There were many interesting titles like Tarzan Aur Jalpari, Tarzan and Hercules, Tarzan and Delilah, Tarzan and Captain Kishore, to name a few.

But most of these films had no connection with each other when it came to the stories. For example, in Tarzan Aur Jadugar (1963) , Tarzan is referred to as the king of the beasts, who lives in the forest of fairies, and of an evil sorceress who wants to control it. In Tarzan Aur Jadui Chirag (1966) , Tarzan is a prince who is left to die in the wilderness — the evil minister’s scheme to usurp the throne. He is raised by animals and one fine day finds Aladdin’s magic lamp in a lake.

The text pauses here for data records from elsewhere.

(** X24. A line with balanced parentheses that is not blank, at the head of
    a program, is parsed and evaluated as the same line typed at the
    prompt; its value is written unless it is [None]; an exception ends
    the loading, and the lines after it are not run. *)
Theorem load_complete_line (fuel : nat) (l : string) (rest : list string)
    (st : store) :
  count_open_parens l = 0 ->
  Str.forallb Str.is_space l = false ->
  load_program fuel (l :: rest) st
  = match run fuel l st with
    | Ok val st' => after (printed val) (load_program fuel rest st')
    | Raise e st' => Some ([Failed e], st')
    | Diverge => None
    end.
Proof.
  intros Hc Hb.
  destruct (strip_split l) as (a & b & E & Ha & Hb').
  assert (Hp : parse (joined [l]) = parse l).
  { transitivity (parse (Text.strip l)).
    - exact (proj2 (proj2 (outer_space EmptyString
                             (Text.strip l) " " eq_refl eq_refl))).
    - pose proof (outer_space a (Text.strip l) b Ha Hb')
        as (_ & _ & H2).
      rewrite <- E in H2. symmetry. exact H2. }
  assert (Hrun : run fuel (joined [l]) st = run fuel l st)
    by (unfold run; rewrite Hp; reflexivity).
  rewrite <- Hrun.
  apply (load_form fuel [] l rest st).
  - constructor.
  - simpl. rewrite Hc. reflexivity.
  - intros Hs. cbn [app] in Hs. pose proof (strip_blank (joined [l])) as K.
    rewrite Hs in K. cbn [Str.is_empty] in K. symmetry in K.
    change (joined [l]) with (Text.strip l ++ " ")%string in K.
    rewrite forallb_app in K. apply andb_true_iff in K as [K _].
    rewrite E, !forallb_app, Ha, K, Hb' in Hb. discriminate.
Qed.

Lemma load_complete_line_witness :
  load_program 9 ["(define x 1)"; "x"] initial_store
  = Some ([Printed (VInt 1)],
          with_binding initial_store global_env (Sym "x") (VInt 1)).
Proof.
  rewrite (load_complete_line 9 "(define x 1)" ["x"] initial_store);
    reflexivity.
Defined.

(** ** The recursion budget *)

Lemma refines_refl {A} (c : M A) : refines c c.
Proof. intros st _. reflexivity. Qed.

Lemma refines_bind {A B} (c c' : M A) (k k' : A -> M B) :
  refines c c' -> (forall a, refines (k a) (k' a)) ->
  refines (bind c k) (bind c' k').
Proof.
  intros Hc Hk st H. unfold bind in *.
  destruct (c st) as [a st1|e st1|] eqn:E; [| |congruence];
    rewrite (Hc st) by congruence; rewrite E; [|reflexivity].
  apply Hk. exact H.
Qed.

Section Refines.

Variables ev ev' : expr -> handle -> M value.

Hypothesis ev_refines : forall x env, refines (ev x env) (ev' x env).

Lemma refines_call (proc : value) (args : list value) :
  refines (call ev proc args) (call ev' proc args).
Proof.
  destruct proc; cbn [call]; try apply refines_refl.
  apply refines_bind; [apply refines_refl|]. intro. apply ev_refines.
Qed.

Lemma refines_reduce (rest : list value) :
  forall proc a b,
    refines (reduce ev proc a b rest) (reduce ev' proc a b rest).
Proof.
  induction rest as [|c rest IH]; intros proc a b; cbn [reduce].
  - apply refines_call.
  - apply refines_bind; [apply refines_call|]. intro. apply IH.
Qed.

Lemma refines_apply (proc : value) (exps : list value) :
  refines (apply ev proc exps) (apply ev' proc exps).
Proof.
  unfold apply. destruct exps as [|a [|b rest]].
  - apply refines_call.
  - destruct (py_eq proc (VBuiltin OpAdd) || py_eq proc (VBuiltin OpSub))%bool;
      [apply refines_reduce|apply refines_call].
  - apply refines_reduce.
Qed.

Lemma refines_eval_list (xs : list expr) (env : handle) :
  refines (eval_list ev xs env) (eval_list ev' xs env).
Proof.
  induction xs as [|x xs IH]; cbn [eval_list]; [apply refines_refl|].
  apply refines_bind; [apply ev_refines|]. intro.
  apply refines_bind; [apply IH|]. intro. apply refines_refl.
Qed.

Lemma refines_cond_loop (clauses : list expr) (env : handle) :
  refines (cond_loop ev clauses env) (cond_loop ev' clauses env).
Proof.
  induction clauses as [|c clauses IH]; cbn [cond_loop]; [apply refines_refl|].
  apply refines_bind; [apply refines_refl|]. intros pe.
  apply refines_bind; [apply ev_refines|]. intros t.
  destruct (truthy t); [apply ev_refines|apply IH].
Qed.

Lemma refines_begin_loop (exps : list expr) :
  forall val env,
    refines (begin_loop ev exps val env) (begin_loop ev' exps val env).
Proof.
  induction exps as [|e exps IH]; intros val env; cbn [begin_loop].
  - apply refines_refl.
  - apply refines_bind; [apply ev_refines|]. intro. apply IH.
Qed.

Lemma refines_eval_body (x : expr) (env : handle) :
  refines (eval_body ev x env) (eval_body ev' x env).
Proof.
  destruct x as [n|f|s|xs]; cbn [eval_body]; try apply refines_refl.
  destruct xs as [|x0 args]; [apply refines_refl|].
  repeat first
    [ apply ev_refines
    | apply refines_cond_loop
    | apply refines_begin_loop
    | apply refines_eval_list
    | apply refines_apply
    | match goal with
      | |- refines (if ?c then _ else _) _ => destruct c
      | |- refines (match ?e with _ => _ end) _ => destruct e
      | |- refines (bind _ _) (bind _ _) => apply refines_bind; [|intro]
      end
    | apply refines_refl ].
Qed.

End Refines.

Lemma eval_refines_succ (n : nat) :
  forall x env, refines (eval n x env) (eval (S n) x env).
Proof.
  induction n as [|n IH]; intros x env.
  - intros st H. exfalso. apply H. reflexivity.
  - change (eval (S (S n)) x env) with (eval_body (eval (S n)) x env).
    change (eval (S n) x env) with (eval_body (eval n) x env).
    apply refines_eval_body. exact IH.
Qed.

(** X25. The recursion budget only decides whether evaluation settles:
    when an evaluation returns or raises within a budget, it has the same
    outcome, value and store, within every larger budget. *)
Theorem eval_outcome_independent_of_budget (n m : nat) (x : expr)
    (env : handle) (st : store) :
  (n <= m)%nat ->
  eval n x env st <> Diverge ->
  eval m x env st = eval n x env st.
Proof.
  intros Hle H. induction Hle as [|m Hle IH]; [reflexivity|].
  rewrite <- IH. apply eval_refines_succ. rewrite IH. exact H.
Qed.

Lemma eval_outcome_independent_of_budget_witness :
  eval 50 (List [Sym "+"; Int 1; Int 2]) global_env initial_store
  = Ok (VInt 3) initial_store.
Proof.
  rewrite (eval_outcome_independent_of_budget 2 50
             (List [Sym "+"; Int 1; Int 2]) global_env initial_store).
  - reflexivity.
  - repeat constructor.
  - discriminate.
Defined.

(** ** One form per call *)

Lemma scan_result_prefix (l : list string) :
  forall r r' sf o,
    scan l (r ++ r') sf o
    = match scan l r' sf o with
      | Return x => Return (r ++ x)
      | Throw e => Throw e
      end.
Proof.
  induction l as [|t l IH]; intros r r' sf o; [reflexivity|].
  cbn [scan]. destruct o.
  - destruct (Str.last t) as [c|]; [|reflexivity].
    destruct (Ascii.eqb c quote_char); [|apply IH].
    rewrite <- List.app_assoc. apply IH.
  - destruct (Str.first t) as [c|]; [|reflexivity].
    destruct (Ascii.eqb c quote_char); [apply IH|].
    rewrite <- List.app_assoc. apply IH.
Qed.

(** X26. [parse] reads one form and no more: when the text of a readable
    expression is followed by a space and any other text, the expression
    is returned and the tokens of the other text are left unread (the
    prompt and [load] drop them without notice). *)
Theorem parse_reads_first_form (e : expr) (s' : string) (rest : list string) :
  readable e ->
  tokenize s' = Return rest ->
  parse (to_string e ++ " " ++ s') = Ok e rest.
Proof.
  intros He Hs. unfold parse, tokenize in *.
  rewrite !pad_app. change (pad " ") with " ".
  rewrite split_app_space, words_of_rendering by assumption.
  destruct (tokens_plain e He) as [H1 H2].
  rewrite scan_plain by assumption.
  rewrite <- (List.app_nil_r ([] ++ tokens_of e)), scan_result_prefix, Hs.
  cbn [app]. destruct (read_tokens e He rest) as [n E].
  rewrite (read_from_any_fuel n); [exact E|]. rewrite E. discriminate.
Qed.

Even though the stories and contexts vary, the basic idea of almost all Indian Tarzan films is a clash between the pristine ape-man and modernity. In most cases, Tarzan shows ambivalence towards civilisation and prefers to retain his jungle ways.

Good boy

In Tarzan and King Kong (1965) , with Randhawa in the lead role, the story is a clear clash between the urban world and the evil junglees practising human sacrifice.

Tarzan is the good, pure jungle boy moving between these two polarised worlds.

In Tarzan Comes to Delhi (1965), Dara Singh leaves the forest and comes to Delhi to get back a stolen necklace. He refers to himself as “Tarzan, King of the Jungle.” This film is different from all the others; for the first time Tarzan moves out of the jungle, only to restore its harmony and return home.

Tarzan films have also had an implicit strand of sexuality. The wilderness allowed a certain ‘uncivilised’ sexual space, even though Ronnie Parciack has defined the Indian Tarzan, with no facial or body hair, as rather feminised.

Even though I don’t agree with this viewpoint, I find it compelling that Tarzan has the ability to cross socio-cultural boundaries, and work beautifully as a flexible concept with a global appeal. And that definitely allows him to be an Indian.

Aditi Sen is a historian based in Queen’s University, Canada. Watching old Bollywood films keeps her going.